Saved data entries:
--------------------

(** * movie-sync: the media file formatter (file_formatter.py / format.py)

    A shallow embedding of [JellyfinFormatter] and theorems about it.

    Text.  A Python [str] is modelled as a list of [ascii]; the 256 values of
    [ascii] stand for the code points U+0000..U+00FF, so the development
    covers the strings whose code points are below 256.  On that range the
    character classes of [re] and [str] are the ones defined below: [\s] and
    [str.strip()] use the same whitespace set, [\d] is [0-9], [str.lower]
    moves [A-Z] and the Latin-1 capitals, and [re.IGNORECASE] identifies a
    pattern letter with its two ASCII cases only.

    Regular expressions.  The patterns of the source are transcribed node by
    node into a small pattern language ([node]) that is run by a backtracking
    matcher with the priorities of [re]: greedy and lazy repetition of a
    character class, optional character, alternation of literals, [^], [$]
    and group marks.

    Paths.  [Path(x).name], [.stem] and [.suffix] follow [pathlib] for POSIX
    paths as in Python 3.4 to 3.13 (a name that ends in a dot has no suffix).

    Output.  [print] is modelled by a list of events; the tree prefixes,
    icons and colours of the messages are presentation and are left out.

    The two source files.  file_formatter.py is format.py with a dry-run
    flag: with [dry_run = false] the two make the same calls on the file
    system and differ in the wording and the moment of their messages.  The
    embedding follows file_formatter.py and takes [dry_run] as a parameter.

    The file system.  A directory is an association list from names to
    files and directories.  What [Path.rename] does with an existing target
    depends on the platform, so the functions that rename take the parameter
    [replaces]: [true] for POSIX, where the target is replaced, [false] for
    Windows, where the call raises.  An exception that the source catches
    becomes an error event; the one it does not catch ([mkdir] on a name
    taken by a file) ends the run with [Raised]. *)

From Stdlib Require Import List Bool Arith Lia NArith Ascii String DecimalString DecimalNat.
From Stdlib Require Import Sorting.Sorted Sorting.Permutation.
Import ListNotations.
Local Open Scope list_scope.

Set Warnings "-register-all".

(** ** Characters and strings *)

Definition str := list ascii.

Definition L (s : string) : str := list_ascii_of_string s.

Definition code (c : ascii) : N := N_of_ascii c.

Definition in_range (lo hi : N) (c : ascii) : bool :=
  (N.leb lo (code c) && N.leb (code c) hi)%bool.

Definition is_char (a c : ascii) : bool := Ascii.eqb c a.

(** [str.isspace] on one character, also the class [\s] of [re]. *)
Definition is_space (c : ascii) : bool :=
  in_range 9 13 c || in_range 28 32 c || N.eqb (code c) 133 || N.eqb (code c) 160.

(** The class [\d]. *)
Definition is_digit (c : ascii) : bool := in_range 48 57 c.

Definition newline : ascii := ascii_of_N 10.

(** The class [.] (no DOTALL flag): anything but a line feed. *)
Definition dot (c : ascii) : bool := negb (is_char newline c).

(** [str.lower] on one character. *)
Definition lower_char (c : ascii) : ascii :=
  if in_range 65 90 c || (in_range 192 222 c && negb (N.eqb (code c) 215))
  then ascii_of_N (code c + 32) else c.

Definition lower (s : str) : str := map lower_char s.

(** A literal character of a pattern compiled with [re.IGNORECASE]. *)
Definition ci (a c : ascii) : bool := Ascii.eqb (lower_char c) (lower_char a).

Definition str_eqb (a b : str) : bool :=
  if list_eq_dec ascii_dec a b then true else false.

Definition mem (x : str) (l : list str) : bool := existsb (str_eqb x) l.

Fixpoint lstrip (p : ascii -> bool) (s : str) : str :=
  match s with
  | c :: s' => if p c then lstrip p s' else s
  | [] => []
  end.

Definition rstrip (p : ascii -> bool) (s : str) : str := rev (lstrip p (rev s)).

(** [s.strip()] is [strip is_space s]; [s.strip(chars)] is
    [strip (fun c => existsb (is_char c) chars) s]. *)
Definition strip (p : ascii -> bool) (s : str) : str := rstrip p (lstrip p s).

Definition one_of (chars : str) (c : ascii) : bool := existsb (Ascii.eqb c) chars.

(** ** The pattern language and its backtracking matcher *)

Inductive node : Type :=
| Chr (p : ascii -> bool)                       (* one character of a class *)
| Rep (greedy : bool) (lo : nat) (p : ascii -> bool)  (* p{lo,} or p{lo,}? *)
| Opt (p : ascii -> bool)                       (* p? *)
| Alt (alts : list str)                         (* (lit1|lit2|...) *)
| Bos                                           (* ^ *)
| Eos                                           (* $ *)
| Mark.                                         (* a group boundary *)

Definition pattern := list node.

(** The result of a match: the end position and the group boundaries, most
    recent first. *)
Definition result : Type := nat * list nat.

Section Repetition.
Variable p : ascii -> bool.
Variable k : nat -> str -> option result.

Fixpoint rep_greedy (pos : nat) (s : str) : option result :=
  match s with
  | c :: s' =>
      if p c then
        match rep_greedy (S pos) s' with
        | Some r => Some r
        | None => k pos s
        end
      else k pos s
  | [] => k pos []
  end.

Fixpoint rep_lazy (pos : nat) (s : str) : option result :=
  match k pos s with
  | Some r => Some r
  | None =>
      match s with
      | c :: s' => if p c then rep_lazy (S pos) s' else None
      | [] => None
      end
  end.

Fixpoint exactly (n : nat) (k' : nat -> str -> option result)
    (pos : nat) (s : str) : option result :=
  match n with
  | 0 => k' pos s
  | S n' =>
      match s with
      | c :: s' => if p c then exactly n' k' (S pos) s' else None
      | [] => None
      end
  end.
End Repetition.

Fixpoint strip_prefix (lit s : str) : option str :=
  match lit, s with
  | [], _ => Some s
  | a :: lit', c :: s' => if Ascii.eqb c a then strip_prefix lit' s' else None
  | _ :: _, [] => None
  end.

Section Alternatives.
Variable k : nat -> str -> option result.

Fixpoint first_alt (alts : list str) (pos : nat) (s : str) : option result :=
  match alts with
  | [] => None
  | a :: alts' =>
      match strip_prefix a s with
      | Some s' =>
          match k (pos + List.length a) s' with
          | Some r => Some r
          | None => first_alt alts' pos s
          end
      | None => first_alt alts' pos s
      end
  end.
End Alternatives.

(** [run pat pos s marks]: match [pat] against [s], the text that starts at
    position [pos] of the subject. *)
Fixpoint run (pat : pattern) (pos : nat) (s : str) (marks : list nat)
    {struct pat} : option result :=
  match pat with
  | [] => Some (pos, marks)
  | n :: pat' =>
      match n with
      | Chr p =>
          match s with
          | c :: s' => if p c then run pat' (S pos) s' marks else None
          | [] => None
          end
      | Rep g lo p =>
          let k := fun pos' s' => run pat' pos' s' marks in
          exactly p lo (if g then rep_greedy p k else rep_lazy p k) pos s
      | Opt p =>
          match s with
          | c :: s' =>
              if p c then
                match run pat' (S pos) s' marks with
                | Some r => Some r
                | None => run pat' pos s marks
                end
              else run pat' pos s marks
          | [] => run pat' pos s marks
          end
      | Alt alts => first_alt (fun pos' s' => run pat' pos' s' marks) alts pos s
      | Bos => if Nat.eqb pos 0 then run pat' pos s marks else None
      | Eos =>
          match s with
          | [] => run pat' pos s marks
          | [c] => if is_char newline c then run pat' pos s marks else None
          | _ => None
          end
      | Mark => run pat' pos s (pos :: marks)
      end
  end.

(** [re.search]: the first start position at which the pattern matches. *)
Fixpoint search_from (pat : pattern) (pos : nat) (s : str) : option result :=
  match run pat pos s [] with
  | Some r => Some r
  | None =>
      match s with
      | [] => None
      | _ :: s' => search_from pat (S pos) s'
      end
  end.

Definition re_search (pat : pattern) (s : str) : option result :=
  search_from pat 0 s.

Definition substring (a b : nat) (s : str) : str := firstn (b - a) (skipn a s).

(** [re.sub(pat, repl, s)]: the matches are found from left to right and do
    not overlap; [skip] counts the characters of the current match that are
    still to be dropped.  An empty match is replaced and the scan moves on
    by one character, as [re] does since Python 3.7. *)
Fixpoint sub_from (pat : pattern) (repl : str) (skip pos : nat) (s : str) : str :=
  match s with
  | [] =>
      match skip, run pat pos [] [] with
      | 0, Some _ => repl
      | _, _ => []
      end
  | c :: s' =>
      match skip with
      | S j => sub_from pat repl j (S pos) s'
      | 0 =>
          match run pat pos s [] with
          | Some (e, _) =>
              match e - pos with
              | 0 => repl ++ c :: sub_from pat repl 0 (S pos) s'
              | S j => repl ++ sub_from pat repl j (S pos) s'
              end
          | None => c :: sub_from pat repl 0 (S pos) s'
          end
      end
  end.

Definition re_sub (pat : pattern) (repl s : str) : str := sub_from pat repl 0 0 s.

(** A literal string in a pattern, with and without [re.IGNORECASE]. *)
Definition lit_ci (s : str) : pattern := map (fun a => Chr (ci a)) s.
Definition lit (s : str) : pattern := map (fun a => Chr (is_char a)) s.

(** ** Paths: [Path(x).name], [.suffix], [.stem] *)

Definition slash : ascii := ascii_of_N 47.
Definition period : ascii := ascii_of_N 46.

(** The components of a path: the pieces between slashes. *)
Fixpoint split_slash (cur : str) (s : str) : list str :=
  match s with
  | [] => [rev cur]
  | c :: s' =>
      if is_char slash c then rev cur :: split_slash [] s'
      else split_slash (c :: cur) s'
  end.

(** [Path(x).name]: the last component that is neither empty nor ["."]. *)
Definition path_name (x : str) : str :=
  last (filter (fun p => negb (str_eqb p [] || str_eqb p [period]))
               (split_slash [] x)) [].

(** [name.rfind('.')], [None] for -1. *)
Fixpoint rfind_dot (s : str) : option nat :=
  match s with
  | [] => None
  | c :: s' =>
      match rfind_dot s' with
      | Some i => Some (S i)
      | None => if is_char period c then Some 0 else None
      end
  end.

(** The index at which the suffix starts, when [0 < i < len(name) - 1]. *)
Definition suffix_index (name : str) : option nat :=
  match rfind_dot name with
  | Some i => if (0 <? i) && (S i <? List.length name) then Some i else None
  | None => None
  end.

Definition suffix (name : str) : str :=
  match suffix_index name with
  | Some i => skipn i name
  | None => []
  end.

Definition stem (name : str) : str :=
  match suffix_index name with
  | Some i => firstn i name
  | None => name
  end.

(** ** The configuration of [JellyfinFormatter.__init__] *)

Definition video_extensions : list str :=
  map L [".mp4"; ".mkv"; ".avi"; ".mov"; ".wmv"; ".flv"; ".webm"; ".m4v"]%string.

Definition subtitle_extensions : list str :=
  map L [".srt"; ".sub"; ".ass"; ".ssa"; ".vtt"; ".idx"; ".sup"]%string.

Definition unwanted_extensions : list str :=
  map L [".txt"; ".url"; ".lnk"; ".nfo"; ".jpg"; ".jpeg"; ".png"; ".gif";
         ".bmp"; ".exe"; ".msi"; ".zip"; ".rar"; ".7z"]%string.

--------------------

TASK TO COMPLETE:
If a line of the records contains the word "matcher", count it; give only the total.

RESULT OF THE TASK:
2